Fine tuning the pre trained model to follow instructions and emotion.

Aryan Deore
SFTFine-tuningInstruction Fine-tuningLlama
Instruction Fine-tuning

Listen to the podcast version of this article generated by NotebookLM.

Teaching a pre-trained language model to follow prompts like "write a sad story about a lost dog."

Prompt:

Write a story about: a little girl who lost her toy
With: sad ending

30M SFT output:

Once upon a time, there was a little girl. She had a toy that was very special. It was a big, red toy. She loved it so much that she hugged it tightly.

One day, the little girl lost her toy. She looked everywhere but couldn't find it. It was nowhere to be found. The little girl was very sad. She started to cry.

The little girl was so sad. She asked all her friends, but none of them had the toy. Then she said, "Please, let me hug it." But it was too late. The toy was gone forever.

125M SFT output (same prompt):

Once upon a time, there was a little girl who was very lucky. She had a beautiful toy box full of fun toys. One day, she wanted to show her toy box to her parents. She was so excited that she couldn't wait to get home. But when she got home, she noticed that her mom and dad were not there to show her the toy box. She was so sad and felt very unlucky. She began to cry and even more tears rolled down her face. She was so unlucky that she never got to show her parents her lucky toy box again.
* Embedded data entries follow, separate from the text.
Lemma colors_by_lookup I sig n :
  n ∈ I -> colors_by I sig !! n = Some (intern_rank (map sig I) (sig n)).
Proof.
  intros Hn. unfold colors_by.
  assert (E : forall J, _intern (map (fun n => (n, sig n)) J) =
    list_to_map (map (fun m => (m, intern_rank (map sig J) (sig m))) J)).
  { intros J. unfold _intern. by rewrite !map_map. }
  rewrite E. clear E. generalize (map sig I). intros S.
  induction I as [|m I IH]; [by apply elem_of_nil in Hn|]. cbn.
  destruct (decide (n = m)) as [->|Hne]; [by rewrite lookup_insert_eq|].
  rewrite lookup_insert_ne by done. apply IH.
  by apply elem_of_cons in Hn as [?|?].
Qed.

Lemma colors_by_color I sig n :
  n ∈ I -> color_of (colors_by I sig) n = intern_rank (map sig I) (sig n).
Proof. intros Hn. unfold color_of. by rewrite colors_by_lookup. Qed.

Lemma intern_rank_bound all s : s ∈ all -> 0 <= intern_rank all s < len all.
Proof.
  intros Hs. unfold intern_rank, len.
  destruct (index_of_elem s (sorted_set all)) as [i Hi]; [by apply sorted_set_elem|].
  rewrite Hi. apply index_of_lt in Hi as [Hi _]. cbn. unfold sorted_set in Hi.
  rewrite length_py_sorted in Hi. pose proof (length_remove_dups_le all). lia.
Qed.

Lemma intern_rank_inj all s t :
  s ∈ all -> t ∈ all -> intern_rank all s = intern_rank all t -> s = t.
Proof.
  intros Hs Ht. unfold intern_rank.
  destruct (index_of_elem s (sorted_set all)) as [i Hi]; [by apply sorted_set_elem|].
  destruct (index_of_elem t (sorted_set all)) as [j Hj]; [by apply sorted_set_elem|].
  rewrite Hi, Hj. cbn. intros ->%Nat2Z.inj.
  apply index_of_lt in Hi as [_ Hi], Hj as [_ Hj]. congruence.
Qed.

Lemma colors_by_bound I sig n : n ∈ I -> 0 <= color_of (colors_by I sig) n < len I.
Proof.
  intros Hn. rewrite colors_by_color by done.
  pose proof (intern_rank_bound (map sig I) (sig n)) as H. unfold len in *.
  rewrite length_map in H. apply H. apply list_elem_of_fmap. eauto.
Qed.

Lemma colors_by_inj I sig n m :
  n ∈ I -> m ∈ I -> color_of (colors_by I sig) n = color_of (colors_by I sig) m -> sig n = sig m.
Proof.
  intros Hn Hm. rewrite !colors_by_color by done.
  apply intern_rank_inj; apply list_elem_of_fmap; eauto.
Qed.

Lemma colors_by_same I sig n m :
  n ∈ I -> m ∈ I -> sig n = sig m -> color_of (colors_by I sig) n = color_of (colors_by I sig) m.
Proof. intros Hn Hm E. rewrite !colors_by_color by done. by rewrite E. Qed.

Lemma colors_by_iso p I J sig sig' n :
  map p I ≡ₚ J -> (forall m, m ∈ I -> sig' (p m) = sig m) -> n ∈ I ->
  color_of (colors_by J sig') (p n) = color_of (colors_by I sig) n.
Proof.
  intros HJ Hs Hn.
  assert (Hp : p n ∈ J) by (rewrite <-HJ; apply list_elem_of_fmap; eauto).
  rewrite !colors_by_color by done. rewrite Hs by done. unfold intern_rank.
  rewrite (sorted_set_ext (map sig' J) (map sig I)); [done|].
  intros s. rewrite <-HJ, map_map.
  by rewrite (map_ext_in (fun x => sig' (p x)) sig) by (intros m Hm%list_elem_of_In; by apply Hs).
Qed.

(** ** The reference refinement *)

Definition pin (a : agraph) (n : Z) : list (pybytes * Z) :=
  map (fun e => (e.1.1, e.1.2)) (List.filter (fun e => bool_decide (e.2 = n)) (aedges a)).
Definition pout (a : agraph) (n : Z) : list (pybytes * Z) :=
  map (fun e => (e.1.1, e.2)) (List.filter (fun e => bool_decide (e.1.2 = n)) (aedges a)).

Definition colored (f : Z -> Z) (l : list (pybytes * Z)) : list (pybytes * Z) :=
  map (fun a => (a.1, f a.2)) l.

Definition pneighbor (x : pybytes * Z) : pybytes := u64_bytes (len x.1) ++ x.1 ++ u64_bytes x.2.

Definition padj (l : list (pybytes * Z)) : pybytes :=
  u64_bytes (len l) ++ concat (map pneighbor (py_sorted neighbor_leb l)).

Definition psig (a : agraph) (colors : gmap Z Z) (n : Z) : pybytes :=
  u64_bytes (color_of colors n) ++ padj (colored (color_of colors) (pin a n))
    ++ padj (colored (color_of colors) (pout a n)).

Definition psig0 (a : agraph) (markers : gmap Z Z) (n : Z) : pybytes :=
  alab a n ++ u64_bytes (default 0 (markers !! n)).

Fixpoint prefine_loop (fuel : nat) (a : agraph) (colors : gmap Z Z) : gmap Z Z :=
  match fuel with
  | O => colors
  | S fuel' =>
      let refined := colors_by (aids a) (psig a colors) in
      if bool_decide (class_count (aids a) refined = class_count (aids a) colors)
      then refined else prefine_loop fuel' a refined
  end.

Definition prefine (a : agraph) (markers : gmap Z Z) : gmap Z Z :=
  prefine_loop (S (length (aids a))) a (colors_by (aids a) (psig0 a markers)).

#[global] Arguments psig : simpl never.
#[global] Arguments prefine : simpl never.

(** A colouring of the nodes whose colours fit the signatures. *)
Definition coloring (a : agraph) (colors : gmap Z Z) : Prop :=
  forall n, n ∈ aids a -> is_Some (colors !! n) /\ 0 <= color_of colors n < len (aids a).

Lemma colors_by_coloring a sig : coloring a (colors_by (aids a) sig).
Proof.
  intros n Hn. split; [rewrite colors_by_lookup by done; eauto|by apply colors_by_bound].
Qed.

(** ** The loop stops within its fuel *)

(** [finer I f g]: [f] separates at least the nodes that [g] separates. *)
Definition finer (I : list Z) (f g : Z -> Z) : Prop :=
  forall x y, x ∈ I -> y ∈ I -> f x = f y -> g x = g y.

Lemma finer_count I f g :
  finer I f g -> (length (remove_dups (map g I)) <= length (remove_dups (map f I)))%nat.
Proof.
  intros H.
  set (h := fun y => match List.find (fun x => f x =? y) I with Some x => g x | None => 0 end).
  assert (Hh : forall x, x ∈ I -> h (f x) = g x).
  { intros x Hx. unfold h. destruct (List.find _ I) as [z|] eqn:E.
    - apply find_some in E as [Hz Ez%Z.eqb_eq]. apply list_elem_of_In in Hz. by apply H.
    - apply list_elem_of_In in Hx. by pose proof (find_none _ _ E x Hx) as ?%Z.eqb_neq. }
  rewrite <-(length_map h (remove_dups (map f I))).
  apply NoDup_incl_length.
  - apply NoDup_ListNoDup, NoDup_remove_dups.
  - intros y Hy. apply list_elem_of_In, elem_of_remove_dups, list_elem_of_fmap in Hy as (x & -> & Hx).
    apply list_elem_of_In, list_elem_of_fmap. exists (f x). split; [by rewrite Hh|].
    apply elem_of_remove_dups, list_elem_of_fmap. eauto.
Qed.

Lemma class_count_le I colors : (class_count I colors <= length I)%nat.
Proof.
  unfold class_count. etransitivity; [apply length_remove_dups_le|]. by rewrite length_map.
Qed.

Lemma class_count_pos I colors : I <> [] -> (0 < class_count I colors)%nat.
Proof.
  unfold class_count. intros Hne. destruct I as [|n I]; [done|].
  assert (Hx : color_of colors n ∈ remove_dups (map (color_of colors) (n :: I))).
  { apply elem_of_remove_dups. left. }
  destruct (remove_dups _); [by apply elem_of_nil in Hx|cbn; lia].
Qed.

(** A round refines the partition: its signatures start with the old colour. *)
Lemma psig_finer a colors :
  awf a -> coloring a colors ->
  finer (aids a) (color_of (colors_by (aids a) (psig a colors))) (color_of colors).
Proof.
  intros Hwf Hc x y Hx Hy E%colors_by_inj; [|done..]. unfold psig in E.
  apply u64_app_inj in E as [E _]; [done|..]; unfold u64_ok;
    pose proof (awf_nodes_sized _ Hwf); [destruct (Hc x Hx)|destruct (Hc y Hy)]; lia.
Qed.

Lemma prefine_loop_finer fuel : forall a colors,
  awf a -> coloring a colors ->
  coloring a (prefine_loop fuel a colors) /\
  finer (aids a) (color_of (prefine_loop fuel a colors)) (color_of colors).
Proof.
  induction fuel as [|fuel IH]; intros a colors Hwf Hc; cbn; [split; [done|by intros x y]|].
  pose proof (psig_finer a colors Hwf Hc) as Hf.
  pose proof (colors_by_coloring a (psig a colors)) as Hc'.
  case_bool_decide; [done|]. destruct (IH a _ Hwf Hc') as [H1 H2].
  split; [done|]. intros x y Hx Hy E. apply Hf; [done..|]. by apply H2.
Qed.

Lemma prefine_coloring a markers : awf a -> coloring a (prefine a markers).
Proof. intros Hwf. apply prefine_loop_finer; [done|]. apply colors_by_coloring. Qed.

(** Refinement separates what the labels and markers separate. *)
Lemma prefine_separates a markers x y :
  awf a -> x ∈ aids a -> y ∈ aids a ->
  color_of (prefine a markers) x = color_of (prefine a markers) y ->
  alab a x = alab a y /\ u64_bytes (default 0 (markers !! x)) = u64_bytes (default 0 (markers !! y)).
Proof.
  intros Hwf Hx Hy E.
  apply (proj2 (prefine_loop_finer _ _ _ Hwf (colors_by_coloring a (psig0 a markers)))) in E; [|done..].
  apply colors_by_inj in E; [|done..]. unfold psig0 in E.
  apply app_inj_2 in E; [done|]. unfold u64_bytes. by rewrite !length_to_bytes.
Qed.

(** ** Refinement of the monadic code *)

Record implements (index : _GraphIndex) (a : agraph) : Prop := {
  imp_order : gi_order index = aids a;
  imp_labels : forall n, n ∈ aids a -> labels index !! n = Some (alab a n);
  imp_incoming : forall n, n ∈ aids a -> incoming index !! n = Some (pin a n);
  imp_outgoing : forall n, n ∈ aids a -> outgoing index !! n = Some (pout a n);
  imp_pairs : forall x y, pair_kinds index x y =
    py_sorted bytes_leb (map (fun e => e.1.1)
      (List.filter (fun e => bool_decide (e.1.2 = x) && bool_decide (e.2 = y)) (aedges a)))
}.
The pre-trained models generate coherent stories, but they can't follow instructions. If you prompt them with "write a sad story about a dog," they just continue from those words without understanding it as an instruction. This post covers how I fine-tuned those models to actually follow prompts.

The problem with the raw dataset

The obvious dataset for instruction fine-tuning is TinyStoriesInstruct - 21.8 million instruction-response pairs for children's stories. But there's a problem: it's massively imbalanced. About 92% of the examples have happy endings. Only 8% are sad.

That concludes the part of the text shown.